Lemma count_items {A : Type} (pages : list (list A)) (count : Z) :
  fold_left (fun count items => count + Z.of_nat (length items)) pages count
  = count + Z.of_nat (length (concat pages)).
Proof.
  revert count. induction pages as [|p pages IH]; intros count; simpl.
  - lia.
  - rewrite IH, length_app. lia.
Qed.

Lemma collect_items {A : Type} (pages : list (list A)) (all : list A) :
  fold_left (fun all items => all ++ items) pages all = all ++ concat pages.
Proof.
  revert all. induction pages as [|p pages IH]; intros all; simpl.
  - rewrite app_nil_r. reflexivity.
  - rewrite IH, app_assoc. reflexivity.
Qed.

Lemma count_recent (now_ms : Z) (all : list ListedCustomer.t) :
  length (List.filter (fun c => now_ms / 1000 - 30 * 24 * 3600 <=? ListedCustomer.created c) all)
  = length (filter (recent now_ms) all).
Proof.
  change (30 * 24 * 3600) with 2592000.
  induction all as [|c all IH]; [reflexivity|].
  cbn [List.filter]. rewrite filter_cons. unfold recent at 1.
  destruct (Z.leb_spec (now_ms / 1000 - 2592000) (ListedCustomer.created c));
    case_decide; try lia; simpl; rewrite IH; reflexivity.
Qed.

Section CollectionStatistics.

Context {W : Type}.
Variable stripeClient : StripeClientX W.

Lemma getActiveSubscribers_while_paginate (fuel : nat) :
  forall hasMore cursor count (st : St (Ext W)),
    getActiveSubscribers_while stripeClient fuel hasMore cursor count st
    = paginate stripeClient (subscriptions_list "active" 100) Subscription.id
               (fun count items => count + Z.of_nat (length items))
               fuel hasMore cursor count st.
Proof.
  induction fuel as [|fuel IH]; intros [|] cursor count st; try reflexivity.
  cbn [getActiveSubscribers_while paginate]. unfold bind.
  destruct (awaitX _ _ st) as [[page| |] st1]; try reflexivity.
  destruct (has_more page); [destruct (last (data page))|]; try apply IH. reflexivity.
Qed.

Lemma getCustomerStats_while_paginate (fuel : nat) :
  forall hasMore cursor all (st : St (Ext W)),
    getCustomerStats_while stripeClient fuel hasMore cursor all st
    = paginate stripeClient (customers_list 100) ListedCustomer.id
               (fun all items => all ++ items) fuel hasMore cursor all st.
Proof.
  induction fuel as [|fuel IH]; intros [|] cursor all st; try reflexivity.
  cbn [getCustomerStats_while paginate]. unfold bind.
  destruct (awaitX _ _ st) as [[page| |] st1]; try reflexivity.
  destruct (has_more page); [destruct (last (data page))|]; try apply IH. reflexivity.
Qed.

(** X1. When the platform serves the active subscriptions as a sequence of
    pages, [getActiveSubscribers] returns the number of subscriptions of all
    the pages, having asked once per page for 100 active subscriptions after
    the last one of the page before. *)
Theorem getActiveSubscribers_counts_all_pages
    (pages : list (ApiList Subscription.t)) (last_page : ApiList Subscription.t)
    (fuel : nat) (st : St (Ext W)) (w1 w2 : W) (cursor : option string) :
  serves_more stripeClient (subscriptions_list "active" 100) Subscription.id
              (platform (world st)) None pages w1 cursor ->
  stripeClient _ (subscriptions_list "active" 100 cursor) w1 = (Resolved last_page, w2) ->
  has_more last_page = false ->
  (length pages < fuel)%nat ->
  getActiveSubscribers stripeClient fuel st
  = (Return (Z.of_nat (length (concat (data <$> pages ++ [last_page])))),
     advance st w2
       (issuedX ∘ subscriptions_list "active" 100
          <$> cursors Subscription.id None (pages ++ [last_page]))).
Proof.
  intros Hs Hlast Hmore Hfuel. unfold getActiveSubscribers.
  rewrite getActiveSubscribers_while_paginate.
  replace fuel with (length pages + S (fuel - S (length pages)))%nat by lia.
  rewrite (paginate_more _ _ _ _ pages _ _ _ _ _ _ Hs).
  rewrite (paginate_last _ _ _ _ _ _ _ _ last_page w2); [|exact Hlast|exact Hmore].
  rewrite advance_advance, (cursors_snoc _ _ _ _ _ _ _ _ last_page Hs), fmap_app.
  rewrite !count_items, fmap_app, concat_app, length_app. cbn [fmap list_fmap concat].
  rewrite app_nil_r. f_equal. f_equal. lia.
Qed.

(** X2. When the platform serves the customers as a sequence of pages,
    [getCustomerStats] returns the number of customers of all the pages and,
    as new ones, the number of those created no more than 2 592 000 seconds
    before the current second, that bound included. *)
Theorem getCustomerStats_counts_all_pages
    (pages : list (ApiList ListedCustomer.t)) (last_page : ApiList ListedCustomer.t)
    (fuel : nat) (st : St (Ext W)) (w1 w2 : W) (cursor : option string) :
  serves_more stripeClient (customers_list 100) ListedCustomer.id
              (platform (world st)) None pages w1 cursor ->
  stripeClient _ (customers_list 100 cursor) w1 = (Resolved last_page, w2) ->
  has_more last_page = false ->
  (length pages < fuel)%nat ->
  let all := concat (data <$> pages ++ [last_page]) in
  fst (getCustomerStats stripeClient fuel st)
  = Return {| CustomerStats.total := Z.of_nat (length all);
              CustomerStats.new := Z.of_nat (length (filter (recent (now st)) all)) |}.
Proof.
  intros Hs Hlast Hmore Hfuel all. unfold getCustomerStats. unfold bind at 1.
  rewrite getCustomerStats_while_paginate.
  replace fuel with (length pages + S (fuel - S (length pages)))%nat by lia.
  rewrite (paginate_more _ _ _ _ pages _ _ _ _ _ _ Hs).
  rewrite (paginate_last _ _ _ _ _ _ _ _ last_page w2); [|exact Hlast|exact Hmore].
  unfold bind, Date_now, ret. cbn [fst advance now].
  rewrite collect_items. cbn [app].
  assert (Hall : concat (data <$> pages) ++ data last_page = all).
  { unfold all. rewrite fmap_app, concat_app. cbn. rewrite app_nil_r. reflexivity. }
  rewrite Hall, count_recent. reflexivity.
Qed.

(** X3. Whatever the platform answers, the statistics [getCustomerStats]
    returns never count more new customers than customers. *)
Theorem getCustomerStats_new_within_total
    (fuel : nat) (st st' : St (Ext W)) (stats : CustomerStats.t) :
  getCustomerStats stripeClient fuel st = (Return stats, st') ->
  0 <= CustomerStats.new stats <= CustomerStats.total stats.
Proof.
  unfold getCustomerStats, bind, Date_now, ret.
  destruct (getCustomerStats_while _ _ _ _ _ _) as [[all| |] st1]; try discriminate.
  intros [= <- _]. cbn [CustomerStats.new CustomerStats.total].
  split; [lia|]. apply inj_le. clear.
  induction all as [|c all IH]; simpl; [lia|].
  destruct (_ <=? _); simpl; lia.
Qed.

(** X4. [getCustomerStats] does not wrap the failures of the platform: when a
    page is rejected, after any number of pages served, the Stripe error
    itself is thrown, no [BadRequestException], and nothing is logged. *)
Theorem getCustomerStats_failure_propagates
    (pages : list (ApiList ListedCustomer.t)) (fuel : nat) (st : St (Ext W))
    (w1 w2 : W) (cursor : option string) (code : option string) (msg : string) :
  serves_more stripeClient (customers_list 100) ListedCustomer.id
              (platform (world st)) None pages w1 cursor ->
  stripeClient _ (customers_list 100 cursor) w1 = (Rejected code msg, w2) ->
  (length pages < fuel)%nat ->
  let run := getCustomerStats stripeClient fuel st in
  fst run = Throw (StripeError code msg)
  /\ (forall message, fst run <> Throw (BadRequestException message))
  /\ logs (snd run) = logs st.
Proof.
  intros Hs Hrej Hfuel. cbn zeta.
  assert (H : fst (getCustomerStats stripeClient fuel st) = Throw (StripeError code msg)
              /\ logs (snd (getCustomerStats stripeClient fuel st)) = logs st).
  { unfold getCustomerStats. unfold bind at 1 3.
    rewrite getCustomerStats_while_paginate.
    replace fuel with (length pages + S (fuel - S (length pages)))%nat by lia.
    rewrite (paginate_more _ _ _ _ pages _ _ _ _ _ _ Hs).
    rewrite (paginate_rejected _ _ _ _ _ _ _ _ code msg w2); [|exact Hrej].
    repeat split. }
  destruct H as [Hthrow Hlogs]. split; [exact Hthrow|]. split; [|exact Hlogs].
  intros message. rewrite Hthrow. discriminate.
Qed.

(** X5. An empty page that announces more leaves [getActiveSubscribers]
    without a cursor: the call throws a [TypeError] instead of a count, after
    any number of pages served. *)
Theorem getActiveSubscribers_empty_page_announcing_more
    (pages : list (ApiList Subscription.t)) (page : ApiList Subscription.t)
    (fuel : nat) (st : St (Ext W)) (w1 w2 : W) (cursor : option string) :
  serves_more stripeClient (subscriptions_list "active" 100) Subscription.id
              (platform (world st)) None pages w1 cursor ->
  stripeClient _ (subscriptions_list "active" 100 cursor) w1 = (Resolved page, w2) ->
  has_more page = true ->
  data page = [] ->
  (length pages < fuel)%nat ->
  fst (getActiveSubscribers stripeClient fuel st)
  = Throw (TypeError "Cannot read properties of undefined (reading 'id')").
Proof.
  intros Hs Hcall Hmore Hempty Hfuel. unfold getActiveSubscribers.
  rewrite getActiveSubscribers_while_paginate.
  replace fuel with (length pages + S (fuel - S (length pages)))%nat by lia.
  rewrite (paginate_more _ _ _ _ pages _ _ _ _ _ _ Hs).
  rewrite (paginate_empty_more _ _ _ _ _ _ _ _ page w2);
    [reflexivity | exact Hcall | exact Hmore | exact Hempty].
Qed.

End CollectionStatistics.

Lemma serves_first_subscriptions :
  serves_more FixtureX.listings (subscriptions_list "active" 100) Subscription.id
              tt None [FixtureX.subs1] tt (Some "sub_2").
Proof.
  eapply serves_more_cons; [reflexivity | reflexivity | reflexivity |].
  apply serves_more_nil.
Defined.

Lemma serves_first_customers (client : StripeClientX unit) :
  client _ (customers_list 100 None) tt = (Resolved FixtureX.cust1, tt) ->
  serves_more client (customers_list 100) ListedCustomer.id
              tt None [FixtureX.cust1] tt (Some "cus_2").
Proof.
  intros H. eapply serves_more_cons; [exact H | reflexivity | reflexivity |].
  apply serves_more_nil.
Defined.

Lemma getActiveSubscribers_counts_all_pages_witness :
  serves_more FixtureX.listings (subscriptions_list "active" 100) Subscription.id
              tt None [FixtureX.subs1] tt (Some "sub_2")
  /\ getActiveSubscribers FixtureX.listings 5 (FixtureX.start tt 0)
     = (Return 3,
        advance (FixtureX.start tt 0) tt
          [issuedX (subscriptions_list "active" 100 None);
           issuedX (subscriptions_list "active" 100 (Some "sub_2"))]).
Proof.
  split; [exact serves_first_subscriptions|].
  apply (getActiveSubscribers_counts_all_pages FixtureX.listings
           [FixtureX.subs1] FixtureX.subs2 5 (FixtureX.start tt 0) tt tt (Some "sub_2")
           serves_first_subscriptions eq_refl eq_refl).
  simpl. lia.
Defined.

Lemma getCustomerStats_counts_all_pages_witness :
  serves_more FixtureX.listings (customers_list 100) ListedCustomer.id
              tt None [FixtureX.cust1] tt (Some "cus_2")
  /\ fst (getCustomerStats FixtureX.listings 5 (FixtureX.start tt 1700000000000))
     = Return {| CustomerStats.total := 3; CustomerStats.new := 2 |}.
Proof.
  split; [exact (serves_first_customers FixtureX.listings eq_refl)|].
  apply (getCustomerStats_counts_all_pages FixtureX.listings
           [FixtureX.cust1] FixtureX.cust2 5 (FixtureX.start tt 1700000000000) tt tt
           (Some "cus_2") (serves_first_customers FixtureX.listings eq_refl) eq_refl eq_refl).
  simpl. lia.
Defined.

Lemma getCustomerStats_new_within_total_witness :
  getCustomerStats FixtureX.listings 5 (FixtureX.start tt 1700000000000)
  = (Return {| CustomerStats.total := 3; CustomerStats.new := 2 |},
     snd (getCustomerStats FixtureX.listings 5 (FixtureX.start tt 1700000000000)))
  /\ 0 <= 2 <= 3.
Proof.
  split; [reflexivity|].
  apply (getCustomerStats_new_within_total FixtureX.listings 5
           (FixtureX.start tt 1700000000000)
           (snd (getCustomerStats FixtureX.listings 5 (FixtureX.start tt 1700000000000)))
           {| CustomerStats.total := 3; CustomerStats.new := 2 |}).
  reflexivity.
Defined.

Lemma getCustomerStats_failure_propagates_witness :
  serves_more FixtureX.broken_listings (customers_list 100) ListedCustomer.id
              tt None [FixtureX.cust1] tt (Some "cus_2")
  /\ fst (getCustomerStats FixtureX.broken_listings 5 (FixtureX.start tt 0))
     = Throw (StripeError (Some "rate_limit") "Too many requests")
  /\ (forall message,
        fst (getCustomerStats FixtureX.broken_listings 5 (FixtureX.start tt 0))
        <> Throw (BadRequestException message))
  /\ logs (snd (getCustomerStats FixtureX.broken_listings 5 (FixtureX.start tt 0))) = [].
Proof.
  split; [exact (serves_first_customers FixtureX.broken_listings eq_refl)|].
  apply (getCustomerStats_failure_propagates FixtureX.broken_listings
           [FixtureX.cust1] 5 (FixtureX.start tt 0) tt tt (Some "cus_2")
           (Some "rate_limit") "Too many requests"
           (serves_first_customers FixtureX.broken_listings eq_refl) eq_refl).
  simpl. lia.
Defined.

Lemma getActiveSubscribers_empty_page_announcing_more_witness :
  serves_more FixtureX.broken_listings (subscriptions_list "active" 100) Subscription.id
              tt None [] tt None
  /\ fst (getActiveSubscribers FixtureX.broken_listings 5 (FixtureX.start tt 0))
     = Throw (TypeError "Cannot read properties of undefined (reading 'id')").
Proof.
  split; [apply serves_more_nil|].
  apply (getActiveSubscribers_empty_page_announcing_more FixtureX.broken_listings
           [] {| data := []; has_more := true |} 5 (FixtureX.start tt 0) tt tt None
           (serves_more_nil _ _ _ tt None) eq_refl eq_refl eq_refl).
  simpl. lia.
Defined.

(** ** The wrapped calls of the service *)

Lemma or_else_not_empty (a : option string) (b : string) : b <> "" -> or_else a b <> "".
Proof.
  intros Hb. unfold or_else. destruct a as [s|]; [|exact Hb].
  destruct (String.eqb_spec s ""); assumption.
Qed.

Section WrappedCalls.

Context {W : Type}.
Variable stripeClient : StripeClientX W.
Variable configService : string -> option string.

---

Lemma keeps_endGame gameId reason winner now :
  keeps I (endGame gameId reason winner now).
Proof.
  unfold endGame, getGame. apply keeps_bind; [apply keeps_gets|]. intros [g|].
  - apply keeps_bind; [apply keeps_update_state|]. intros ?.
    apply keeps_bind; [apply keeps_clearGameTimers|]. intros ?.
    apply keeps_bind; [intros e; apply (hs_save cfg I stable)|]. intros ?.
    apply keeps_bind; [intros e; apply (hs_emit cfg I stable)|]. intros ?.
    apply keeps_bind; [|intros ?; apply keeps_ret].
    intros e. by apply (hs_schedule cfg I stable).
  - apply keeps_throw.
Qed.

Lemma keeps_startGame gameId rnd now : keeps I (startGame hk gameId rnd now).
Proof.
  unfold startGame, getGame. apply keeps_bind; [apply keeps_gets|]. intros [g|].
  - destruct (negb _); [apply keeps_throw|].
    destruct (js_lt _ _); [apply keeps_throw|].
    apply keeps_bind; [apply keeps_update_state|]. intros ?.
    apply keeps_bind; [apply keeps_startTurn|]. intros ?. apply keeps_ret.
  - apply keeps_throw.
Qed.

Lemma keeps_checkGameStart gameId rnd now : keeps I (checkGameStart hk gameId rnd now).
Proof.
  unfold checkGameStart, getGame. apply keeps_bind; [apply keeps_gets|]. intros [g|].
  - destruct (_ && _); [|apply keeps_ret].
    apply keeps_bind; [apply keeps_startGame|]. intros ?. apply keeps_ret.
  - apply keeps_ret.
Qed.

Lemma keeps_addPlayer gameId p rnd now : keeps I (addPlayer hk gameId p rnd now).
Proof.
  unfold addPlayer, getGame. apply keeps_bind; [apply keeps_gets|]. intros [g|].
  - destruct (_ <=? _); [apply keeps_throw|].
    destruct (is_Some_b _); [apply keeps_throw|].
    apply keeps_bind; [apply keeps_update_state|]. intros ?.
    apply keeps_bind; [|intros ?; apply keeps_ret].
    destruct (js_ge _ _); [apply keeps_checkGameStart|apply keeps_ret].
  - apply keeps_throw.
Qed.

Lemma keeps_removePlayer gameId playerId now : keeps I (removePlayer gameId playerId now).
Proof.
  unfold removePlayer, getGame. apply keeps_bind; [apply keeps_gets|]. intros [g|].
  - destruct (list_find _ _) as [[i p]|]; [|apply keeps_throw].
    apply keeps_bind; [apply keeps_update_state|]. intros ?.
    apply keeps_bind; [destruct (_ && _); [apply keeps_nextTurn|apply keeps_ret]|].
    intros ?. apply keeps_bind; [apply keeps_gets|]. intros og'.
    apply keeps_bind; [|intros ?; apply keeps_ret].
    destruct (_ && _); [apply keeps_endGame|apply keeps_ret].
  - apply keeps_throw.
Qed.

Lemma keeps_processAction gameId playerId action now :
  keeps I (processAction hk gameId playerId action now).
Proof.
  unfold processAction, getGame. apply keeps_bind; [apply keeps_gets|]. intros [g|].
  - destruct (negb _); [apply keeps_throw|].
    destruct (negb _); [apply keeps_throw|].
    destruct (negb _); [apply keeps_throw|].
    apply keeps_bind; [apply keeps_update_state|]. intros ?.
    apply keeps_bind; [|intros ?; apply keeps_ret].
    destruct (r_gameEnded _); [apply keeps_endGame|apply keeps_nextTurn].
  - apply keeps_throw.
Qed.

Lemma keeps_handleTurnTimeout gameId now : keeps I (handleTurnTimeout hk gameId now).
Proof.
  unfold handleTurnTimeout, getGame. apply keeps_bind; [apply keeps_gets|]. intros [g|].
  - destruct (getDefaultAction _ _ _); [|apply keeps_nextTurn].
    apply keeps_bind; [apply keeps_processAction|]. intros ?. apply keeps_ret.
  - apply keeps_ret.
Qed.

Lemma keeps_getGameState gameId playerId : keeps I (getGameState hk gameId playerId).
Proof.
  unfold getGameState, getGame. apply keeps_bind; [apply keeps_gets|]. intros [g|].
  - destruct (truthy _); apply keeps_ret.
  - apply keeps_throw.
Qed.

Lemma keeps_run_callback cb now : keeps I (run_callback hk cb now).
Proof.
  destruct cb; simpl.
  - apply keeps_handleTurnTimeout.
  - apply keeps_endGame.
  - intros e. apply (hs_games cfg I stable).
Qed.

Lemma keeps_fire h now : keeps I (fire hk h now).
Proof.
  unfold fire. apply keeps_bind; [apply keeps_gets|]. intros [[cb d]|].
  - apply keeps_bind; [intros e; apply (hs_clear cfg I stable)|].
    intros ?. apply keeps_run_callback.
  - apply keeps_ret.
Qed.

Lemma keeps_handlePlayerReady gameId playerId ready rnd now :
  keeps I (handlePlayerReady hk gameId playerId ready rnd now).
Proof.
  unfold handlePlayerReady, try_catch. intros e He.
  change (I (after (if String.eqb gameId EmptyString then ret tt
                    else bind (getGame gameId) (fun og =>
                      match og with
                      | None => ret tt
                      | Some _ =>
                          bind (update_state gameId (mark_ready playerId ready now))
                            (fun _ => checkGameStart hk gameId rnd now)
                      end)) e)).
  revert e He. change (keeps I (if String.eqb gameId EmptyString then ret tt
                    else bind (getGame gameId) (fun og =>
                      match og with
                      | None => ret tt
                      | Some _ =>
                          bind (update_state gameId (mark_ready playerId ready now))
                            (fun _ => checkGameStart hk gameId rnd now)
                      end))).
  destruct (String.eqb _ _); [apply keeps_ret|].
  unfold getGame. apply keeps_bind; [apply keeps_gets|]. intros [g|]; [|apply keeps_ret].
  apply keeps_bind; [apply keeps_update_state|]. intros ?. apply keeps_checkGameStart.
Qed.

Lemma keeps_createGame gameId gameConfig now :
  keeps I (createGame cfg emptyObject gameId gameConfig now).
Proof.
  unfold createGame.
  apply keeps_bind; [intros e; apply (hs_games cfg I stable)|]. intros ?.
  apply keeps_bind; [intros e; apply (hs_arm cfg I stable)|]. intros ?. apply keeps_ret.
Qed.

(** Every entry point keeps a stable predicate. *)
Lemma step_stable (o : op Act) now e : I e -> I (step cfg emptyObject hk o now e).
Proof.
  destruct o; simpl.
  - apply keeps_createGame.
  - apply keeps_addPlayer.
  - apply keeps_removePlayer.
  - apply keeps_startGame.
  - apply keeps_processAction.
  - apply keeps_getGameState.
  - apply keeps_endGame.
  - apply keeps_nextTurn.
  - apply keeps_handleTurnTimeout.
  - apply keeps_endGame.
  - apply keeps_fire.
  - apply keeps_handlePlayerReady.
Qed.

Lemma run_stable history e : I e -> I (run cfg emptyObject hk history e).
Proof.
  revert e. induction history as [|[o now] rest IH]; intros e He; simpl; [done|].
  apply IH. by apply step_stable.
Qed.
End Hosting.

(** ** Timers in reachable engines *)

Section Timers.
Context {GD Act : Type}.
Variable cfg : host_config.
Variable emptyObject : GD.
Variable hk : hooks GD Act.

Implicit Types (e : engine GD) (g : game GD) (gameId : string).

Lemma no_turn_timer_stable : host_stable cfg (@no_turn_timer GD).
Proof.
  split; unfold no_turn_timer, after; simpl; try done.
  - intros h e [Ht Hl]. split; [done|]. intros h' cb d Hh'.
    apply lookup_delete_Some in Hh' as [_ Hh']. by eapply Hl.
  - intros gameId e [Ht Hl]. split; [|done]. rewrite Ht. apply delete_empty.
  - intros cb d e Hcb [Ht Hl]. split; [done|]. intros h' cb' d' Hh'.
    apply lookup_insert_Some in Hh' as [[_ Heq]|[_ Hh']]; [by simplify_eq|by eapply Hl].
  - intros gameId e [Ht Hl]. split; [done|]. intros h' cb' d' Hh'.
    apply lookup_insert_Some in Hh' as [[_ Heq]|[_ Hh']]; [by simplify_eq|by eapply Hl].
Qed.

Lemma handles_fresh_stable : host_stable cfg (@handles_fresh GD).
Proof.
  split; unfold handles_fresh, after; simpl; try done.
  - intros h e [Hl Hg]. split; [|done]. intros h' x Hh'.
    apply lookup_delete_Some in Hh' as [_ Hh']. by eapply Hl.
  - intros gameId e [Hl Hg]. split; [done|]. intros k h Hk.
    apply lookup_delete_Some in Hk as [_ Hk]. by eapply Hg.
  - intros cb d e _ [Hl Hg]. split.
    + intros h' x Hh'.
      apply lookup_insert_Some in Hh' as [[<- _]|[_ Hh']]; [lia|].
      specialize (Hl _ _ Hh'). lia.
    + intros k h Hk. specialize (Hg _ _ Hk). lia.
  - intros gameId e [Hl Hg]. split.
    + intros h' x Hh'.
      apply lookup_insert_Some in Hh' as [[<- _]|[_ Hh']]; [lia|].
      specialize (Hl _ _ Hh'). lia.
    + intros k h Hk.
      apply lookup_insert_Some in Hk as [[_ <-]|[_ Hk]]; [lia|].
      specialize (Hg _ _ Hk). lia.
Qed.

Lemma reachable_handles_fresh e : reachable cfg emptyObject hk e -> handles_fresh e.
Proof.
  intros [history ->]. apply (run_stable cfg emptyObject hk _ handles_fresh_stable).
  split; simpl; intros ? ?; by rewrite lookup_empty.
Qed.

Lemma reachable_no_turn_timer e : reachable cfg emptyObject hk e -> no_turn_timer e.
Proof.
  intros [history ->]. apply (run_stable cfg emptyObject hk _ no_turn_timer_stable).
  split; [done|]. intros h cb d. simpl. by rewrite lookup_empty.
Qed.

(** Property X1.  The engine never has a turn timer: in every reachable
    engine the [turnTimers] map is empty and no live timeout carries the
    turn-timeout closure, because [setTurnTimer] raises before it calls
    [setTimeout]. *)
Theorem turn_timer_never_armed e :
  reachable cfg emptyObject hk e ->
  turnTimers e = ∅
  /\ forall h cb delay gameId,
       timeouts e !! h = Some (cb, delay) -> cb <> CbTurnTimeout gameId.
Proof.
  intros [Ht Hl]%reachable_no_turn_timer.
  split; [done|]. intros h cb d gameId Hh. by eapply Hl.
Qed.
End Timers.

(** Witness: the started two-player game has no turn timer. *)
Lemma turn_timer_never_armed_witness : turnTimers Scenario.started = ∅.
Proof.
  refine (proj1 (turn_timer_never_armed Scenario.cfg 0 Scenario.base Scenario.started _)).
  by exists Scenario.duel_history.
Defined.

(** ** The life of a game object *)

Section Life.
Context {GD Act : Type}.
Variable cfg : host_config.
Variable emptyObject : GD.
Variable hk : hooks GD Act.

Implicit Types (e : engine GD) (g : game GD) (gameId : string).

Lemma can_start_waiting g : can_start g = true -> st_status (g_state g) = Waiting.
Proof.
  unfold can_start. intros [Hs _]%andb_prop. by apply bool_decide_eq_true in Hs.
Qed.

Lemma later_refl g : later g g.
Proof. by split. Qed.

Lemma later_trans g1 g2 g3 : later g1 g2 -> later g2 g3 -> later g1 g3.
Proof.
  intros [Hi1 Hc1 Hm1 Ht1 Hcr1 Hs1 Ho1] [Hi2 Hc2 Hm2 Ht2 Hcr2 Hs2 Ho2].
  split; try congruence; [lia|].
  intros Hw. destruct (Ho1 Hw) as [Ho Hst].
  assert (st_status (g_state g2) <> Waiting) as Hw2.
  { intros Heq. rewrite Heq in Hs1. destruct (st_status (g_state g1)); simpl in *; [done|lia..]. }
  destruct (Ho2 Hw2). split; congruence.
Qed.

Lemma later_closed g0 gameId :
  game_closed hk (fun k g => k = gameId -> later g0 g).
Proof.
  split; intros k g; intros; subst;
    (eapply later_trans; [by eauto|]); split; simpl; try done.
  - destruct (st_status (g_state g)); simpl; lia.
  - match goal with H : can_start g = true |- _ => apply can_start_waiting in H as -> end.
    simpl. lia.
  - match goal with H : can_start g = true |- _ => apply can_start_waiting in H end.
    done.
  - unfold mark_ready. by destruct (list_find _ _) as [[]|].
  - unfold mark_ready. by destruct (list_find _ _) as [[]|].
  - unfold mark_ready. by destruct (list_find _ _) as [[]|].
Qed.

EXERCISE PROMPT ->
Say how many lines in the listing above include "congruence". Give nothing but the number.

COMPLETED EXERCISE ->
2